Saved data entries:
..............................

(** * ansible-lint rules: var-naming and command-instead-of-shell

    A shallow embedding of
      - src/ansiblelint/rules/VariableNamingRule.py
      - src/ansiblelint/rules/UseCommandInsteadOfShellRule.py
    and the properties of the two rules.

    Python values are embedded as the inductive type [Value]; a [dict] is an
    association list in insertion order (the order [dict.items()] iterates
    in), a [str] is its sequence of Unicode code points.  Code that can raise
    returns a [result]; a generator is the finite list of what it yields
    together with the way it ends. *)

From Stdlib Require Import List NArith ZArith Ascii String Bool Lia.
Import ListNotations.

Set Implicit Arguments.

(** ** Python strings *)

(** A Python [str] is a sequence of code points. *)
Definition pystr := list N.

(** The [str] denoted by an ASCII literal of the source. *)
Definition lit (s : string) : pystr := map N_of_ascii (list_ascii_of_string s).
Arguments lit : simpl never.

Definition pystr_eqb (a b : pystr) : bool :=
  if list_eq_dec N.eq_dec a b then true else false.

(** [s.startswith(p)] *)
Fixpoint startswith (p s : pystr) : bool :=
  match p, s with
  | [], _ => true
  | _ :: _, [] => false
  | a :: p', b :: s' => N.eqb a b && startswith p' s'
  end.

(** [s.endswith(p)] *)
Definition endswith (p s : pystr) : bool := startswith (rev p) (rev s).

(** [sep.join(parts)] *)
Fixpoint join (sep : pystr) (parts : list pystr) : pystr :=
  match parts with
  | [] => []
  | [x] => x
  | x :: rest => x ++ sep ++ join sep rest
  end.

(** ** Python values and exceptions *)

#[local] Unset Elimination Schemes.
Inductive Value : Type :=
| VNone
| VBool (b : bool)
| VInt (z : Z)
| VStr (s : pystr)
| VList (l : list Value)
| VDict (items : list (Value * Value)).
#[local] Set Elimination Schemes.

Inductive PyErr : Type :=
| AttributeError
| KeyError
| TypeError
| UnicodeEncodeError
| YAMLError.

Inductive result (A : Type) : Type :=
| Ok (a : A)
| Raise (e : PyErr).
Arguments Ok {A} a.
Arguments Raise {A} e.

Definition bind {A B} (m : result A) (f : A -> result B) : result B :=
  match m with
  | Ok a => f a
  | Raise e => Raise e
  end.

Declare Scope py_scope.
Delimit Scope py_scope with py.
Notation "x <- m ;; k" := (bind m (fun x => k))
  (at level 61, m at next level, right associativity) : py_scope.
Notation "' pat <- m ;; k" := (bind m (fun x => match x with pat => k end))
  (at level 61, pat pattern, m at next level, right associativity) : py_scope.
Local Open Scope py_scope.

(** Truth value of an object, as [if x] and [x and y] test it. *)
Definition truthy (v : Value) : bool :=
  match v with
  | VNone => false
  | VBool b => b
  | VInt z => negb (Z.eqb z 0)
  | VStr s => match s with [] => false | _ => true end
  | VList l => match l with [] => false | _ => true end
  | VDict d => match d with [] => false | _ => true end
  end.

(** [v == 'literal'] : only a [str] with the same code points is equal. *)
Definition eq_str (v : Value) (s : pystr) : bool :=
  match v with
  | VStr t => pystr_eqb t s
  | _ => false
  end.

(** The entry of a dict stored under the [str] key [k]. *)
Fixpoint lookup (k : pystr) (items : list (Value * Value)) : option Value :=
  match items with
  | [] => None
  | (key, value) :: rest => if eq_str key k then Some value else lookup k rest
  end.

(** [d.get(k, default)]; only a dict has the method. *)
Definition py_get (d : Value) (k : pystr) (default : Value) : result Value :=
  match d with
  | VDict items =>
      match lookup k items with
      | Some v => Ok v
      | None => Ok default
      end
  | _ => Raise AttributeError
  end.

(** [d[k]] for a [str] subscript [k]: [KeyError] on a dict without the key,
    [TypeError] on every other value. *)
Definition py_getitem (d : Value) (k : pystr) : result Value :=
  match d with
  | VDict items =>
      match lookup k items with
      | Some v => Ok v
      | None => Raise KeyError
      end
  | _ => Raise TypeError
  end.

..............................

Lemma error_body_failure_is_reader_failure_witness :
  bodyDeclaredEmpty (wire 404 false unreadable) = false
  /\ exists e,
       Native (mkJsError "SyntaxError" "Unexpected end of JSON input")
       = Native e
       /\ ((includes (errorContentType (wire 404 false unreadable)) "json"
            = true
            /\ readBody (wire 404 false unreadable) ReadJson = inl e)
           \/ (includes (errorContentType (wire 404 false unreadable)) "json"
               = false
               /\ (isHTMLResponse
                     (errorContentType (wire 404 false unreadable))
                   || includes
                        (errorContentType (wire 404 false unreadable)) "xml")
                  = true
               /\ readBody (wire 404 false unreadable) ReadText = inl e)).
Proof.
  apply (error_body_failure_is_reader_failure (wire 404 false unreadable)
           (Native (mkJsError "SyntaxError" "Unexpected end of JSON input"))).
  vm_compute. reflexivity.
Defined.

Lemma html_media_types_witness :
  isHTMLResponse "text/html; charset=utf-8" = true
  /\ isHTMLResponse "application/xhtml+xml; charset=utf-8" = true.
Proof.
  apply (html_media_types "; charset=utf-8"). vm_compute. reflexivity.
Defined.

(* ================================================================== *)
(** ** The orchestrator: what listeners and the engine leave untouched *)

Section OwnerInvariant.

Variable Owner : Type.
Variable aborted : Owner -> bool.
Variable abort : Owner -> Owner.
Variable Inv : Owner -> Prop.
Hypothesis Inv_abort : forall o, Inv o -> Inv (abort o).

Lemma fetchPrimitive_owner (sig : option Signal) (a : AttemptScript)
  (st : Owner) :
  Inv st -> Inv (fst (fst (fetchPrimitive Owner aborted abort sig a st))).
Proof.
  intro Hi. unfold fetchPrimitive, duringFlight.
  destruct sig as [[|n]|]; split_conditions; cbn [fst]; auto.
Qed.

..............................

--- Assignment ---
Among the lines above, which ones hold the string "result"? Show them.

--- Reply to the task ---
    returns a [result]; a generator is the finite list of what it yields
Inductive result (A : Type) : Type :=
Definition bind {A B} (m : result A) (f : A -> result B) : result B :=
Definition py_get (d : Value) (k : pystr) (default : Value) : result Value :=
Definition py_getitem (d : Value) (k : pystr) : result Value :=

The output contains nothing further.